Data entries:
▼▼▼

Lemma level_loop_rest fuel bf level pre junk rest n ret :
  (0 < bf)%nat → length pre = S n → all_at level rest → (length rest < fuel)%nat →
  ∃ nbs junk', grouped bf level rest nbs ∧
    level_loop fuel bf level true (pre ++ junk ++ rest) (length (pre ++ junk)) (Some n) ret =
    Ok (LevelDone (pre ++ map fst nbs ++ junk') (Some (n + length nbs)%nat) (ret ++ map snd nbs)).
Proof.
  intros Hbf. revert pre junk rest n ret. induction fuel as [|fuel IH]; intros pre junk rest n ret Hn Hall Hf; [lia|].
  destruct (decide (rest = [])) as [->|Hne].
  - exists [], junk. split; [constructor|]. cbn [level_loop]. rewrite !app_nil_r.
    rewrite (proj2 (Nat.ltb_ge _ _)) by done. rewrite drop_ge by done. simpl. by rewrite Nat.add_0_r.
  - destruct (level_loop_turn fuel bf level true pre junk rest (length (pre ++ junk)) (Some n) ret) as (link & b & Hlb & ->); auto.
    { right. by exists n. }
    destruct (IH (pre ++ [link]) (overwritten junk rest bf) (drop bf rest) (length pre) (ret ++ [b])) as (nbs & junk' & Hg & ->).
    { rewrite length_app. simpl. lia. } { by apply Forall_drop. } { rewrite length_drop. destruct rest; [done|]. simpl in *. lia. }
    exists ((link, b) :: nbs), junk'. split; [by apply grouped_turn|]. simpl. rewrite <- !app_assoc. simpl. do 3 f_equal. lia.
Qed.

Definition cut (p : list Link) (lo : option nat) : list Link := match lo with Some lo => take (lo + 1) p | None => p end.

(** A level when finishing: all of it is grouped. *)
Lemma level_finishing bf level hi rest ret :
  (0 < bf)%nat → above level hi → all_at level rest →
  ∃ nbs p lo, grouped bf level rest nbs ∧ cut p lo = hi ++ map fst nbs ∧
    level_loop (S (length (hi ++ rest))) bf level true (hi ++ rest) 0 None ret = Ok (LevelDone p lo (ret ++ map snd nbs)).
Proof.
  intros Hbf Hhi Hall. destruct (decide (rest = [])) as [->|Hne].
  - exists [], hi, None. rewrite !app_nil_r. split; [constructor|]. split; [done|]. cbn [level_loop]. simpl.
    rewrite drop_0, position_none by (by apply above_ne). done.
  - destruct (level_loop_turn (length (hi ++ rest)) bf level true hi [] rest 0 None ret) as (link & b & Hlb & Heq); auto.
    { by left. }
    simpl app in Heq. rewrite Heq.
    destruct (level_loop_rest (length (hi ++ rest)) bf level (hi ++ [link]) (overwritten [] rest bf) (drop bf rest) (length hi) (ret ++ [b]))
      as (nbs & junk' & Hg & ->); auto.
    { rewrite length_app. simpl. lia. } { by apply Forall_drop. } { rewrite length_app, length_drop. destruct rest; [done|]. simpl. lia. }
    exists ((link, b) :: nbs), ((hi ++ [link]) ++ map fst nbs ++ junk'), (Some (length hi + length nbs)%nat).
    split; [by apply grouped_turn|]. split; [|by rewrite <- (app_assoc ret)].
    cbn [cut]. rewrite app_assoc, take_app_length'; [by rewrite <- app_assoc|]. rewrite !length_app, length_map. simpl. lia.
Qed.

(** A level while pushing: nothing happens up to [bf] links; the [bf + 1]-th starts a new group. *)
Lemma level_pushing bf level hi rest ret :
  (0 < bf)%nat → above level hi → all_at level rest → rest ≠ [] → (length rest <= S bf)%nat →
  level_loop (S (length (hi ++ rest))) bf level false (hi ++ rest) 0 None ret =
    if (length rest <=? bf)%nat then Ok (BreakOuter (hi ++ rest) ret)
    else match link_block level (take bf rest) with
         | Some (link, b) => Ok (BreakOuter (hi ++ link :: drop bf rest) (ret ++ [b]))
         | None => Panic
         end.
Proof.
  intros Hbf Hhi Hall Hne Hlen. destruct (length rest <=? bf)%nat eqn:Hle.
  - destruct rest as [|x rest]; [done|]. destruct (at_rest_position level hi [] x rest 0 None) as (p & Hp & Hps);
      [by left|by apply Forall_cons in Hall as [? _]|]. cbn [level_loop]. simpl app in *. rewrite app_nil_r in Hps.
    rewrite (proj2 (Nat.ltb_ge _ _)) by lia. rewrite Hp, Hps, drop_app_length. by rewrite Hle.
  - destruct (level_loop_turn (length (hi ++ rest)) bf level false hi [] rest 0 None ret) as (link & b & Hlb & Heq); auto.
    { by left. }
    simpl app in Heq. rewrite Heq, Hlb. apply Nat.leb_gt in Hle. rewrite length_app.
    assert (Hd : ∃ y, drop bf rest = [y]).
    { pose proof (length_drop rest bf). destruct (drop bf rest) as [|y [|z t]]; simpl in *; [lia|eauto|lia]. }
    destruct Hd as [y Hd]. rewrite Hd. set (ov := overwritten [] rest bf).
    assert (Hy : depth y = level) by (assert (all_at level [y]) as Ha by (rewrite <- Hd; by apply Forall_drop); by apply Forall_cons in Ha as [? _]).
    destruct (length hi + length rest)%nat as [|f] eqn:Hf; [lia|]. cbn [level_loop].
    destruct (at_rest_position level (hi ++ [link]) ov y [] (length ((hi ++ [link]) ++ ov)) (Some (length hi))) as (p & Hp & Hps); [|done|].
    { right. exists (length hi). rewrite !length_app. simpl. split; [done|]. split; lia. }
    rewrite (proj2 (Nat.ltb_ge _ _)) by (rewrite app_assoc, (length_app _ [y]); lia).
    rewrite Hp, Hps. rewrite app_assoc, drop_app_length. cbn [negb andb length]. rewrite (proj2 (Nat.leb_le 1 bf)) by lia.
    rewrite <- !app_assoc, (app_assoc hi [link]).
    rewrite take_app_length'; [by rewrite <- app_assoc|]. rewrite length_app. simpl. lia.
Qed.

(** ** The levels *)

(** From [level] up, higher links first. *)
Definition descending (level : nat) (l : list Link) : Prop :=
  StronglySorted (λ x y, (depth y <= depth x)%nat) l ∧ Forall (λ x, (level <= depth x)%nat) l.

▲▲▲

Exercise aim
Print exactly the lines that run from the line containing "rewrite Hp, Hps." to the end of the data, both ends included.

Result
    rewrite Hp, Hps. rewrite app_assoc, drop_app_length. cbn [negb andb length]. rewrite (proj2 (Nat.leb_le 1 bf)) by lia.
    rewrite <- !app_assoc, (app_assoc hi [link]).
    rewrite take_app_length'; [by rewrite <- app_assoc|]. rewrite length_app. simpl. lia.
Qed.

(** ** The levels *)

(** From [level] up, higher links first. *)
Definition descending (level : nat) (l : list Link) : Prop :=
  StronglySorted (λ x y, (depth y <= depth x)%nat) l ∧ Forall (λ x, (level <= depth x)%nat) l.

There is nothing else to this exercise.